§ Dataset items:

(** X8.  Every answer of a route has a status that fits its body: an
    error body comes with 400, 401, 403, 404 or 500 and never with a
    success status, and every other body comes with 200 or 201.  A
    request that reads (an entry, a listing of versions, one version)
    leaves the database as it was. *)
Theorem answers_fit_and_reads_do_not_write (env : Env) (r : server.Request) (db : DB) :
  let out := Http.asyncHandler (server.route Version strictQuery env r) db in
  statusFits out.2 /\ (isRead r = true -> out.1 = db).
Proof.
  unfold statusFits.
  destruct r as [u t c | u id | u id t c | u id | u eid | u eid vid | u eid vid];
    unfold server.route, isRead; cbv zeta.
  - unfold journalController.createJournal. unfold_handler.
    destruct (negb (truthy t) || negb (truthy c)); simpl; [split; [tauto | discriminate] |].
    destruct (Entry.save _ _ _ _) as [m | [coll' e']]; simpl;
      (split; [tauto | discriminate]).
  - unfold journalController.getJournalById. unfold_handler. simpl.
    destruct (Entry.findById _ _); simpl; [| split; [tauto | reflexivity]].
    case_bool_decide; simpl; (split; [tauto | reflexivity]).
  - unfold journalController.updateJournal. unfold_handler. simpl.
    destruct (Entry.findById _ _); simpl; [| split; [tauto | discriminate]].
    case_bool_decide; simpl; [| split; [tauto | discriminate]].
    destruct (Entry.save _ _ _ _) as [m | [coll' e']]; simpl;
      (split; [tauto | discriminate]).
  - unfold journalController.deleteJournal, Entry.deleteOne. unfold_handler. simpl.
    destruct (Entry.findById _ _); simpl; [| split; [tauto | discriminate]].
    case_bool_decide; simpl; [| split; [tauto | discriminate]].
    destruct (writeFails env 0); simpl; (split; [tauto | discriminate]).
  - unfold versionController.getEntryVersions. unfold_handler. simpl.
    destruct (Entry.findOne _ _ _); simpl; [| split; [tauto | reflexivity]].
    destruct (Mongoose.find _ _ _ _); simpl; (split; [tauto |]); intros _;
      [reflexivity | apply db_eta].
  - unfold versionController.getSpecificVersion. unfold_handler. simpl.
    destruct (Mongoose.findOne _ _ _ _) as [m | [v|]]; simpl.
    + split; [tauto | reflexivity].
    + destruct (Entry.findOne _ _ _); simpl; (split; [tauto |]); intros _;
        apply db_eta.
    + split; [tauto |]. intros _. apply db_eta.
  - unfold versionController.restoreVersion. unfold_handler. simpl.
    destruct (Entry.findById _ _); simpl; [| split; [tauto | discriminate]].
    case_bool_decide; simpl; [| split; [tauto | discriminate]].
    destruct (Mongoose.findById _ _) as [v|]; simpl; [| split; [tauto | discriminate]].
    destruct (Mongoose.prop v "entryId"); simpl; [| split; [tauto | discriminate]].
    case_bool_decide; simpl; [| split; [tauto | discriminate]].
    destruct (Mongoose.create _ _ _ _ _) as [m | [vs snap]]; simpl;
      [split; [tauto | discriminate] |].
    destruct (Entry.save _ _ _ _) as [m | [coll' e']]; simpl;
      (split; [tauto | discriminate]).
Qed.

End Answers.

§ Aim of the exercise:
Each line of the records that holds the word "comes" should be copied out.

§ Response:
    error body comes with 400, 401, 403, 404 or 500 and never with a
    success status, and every other body comes with 200 or 201.  A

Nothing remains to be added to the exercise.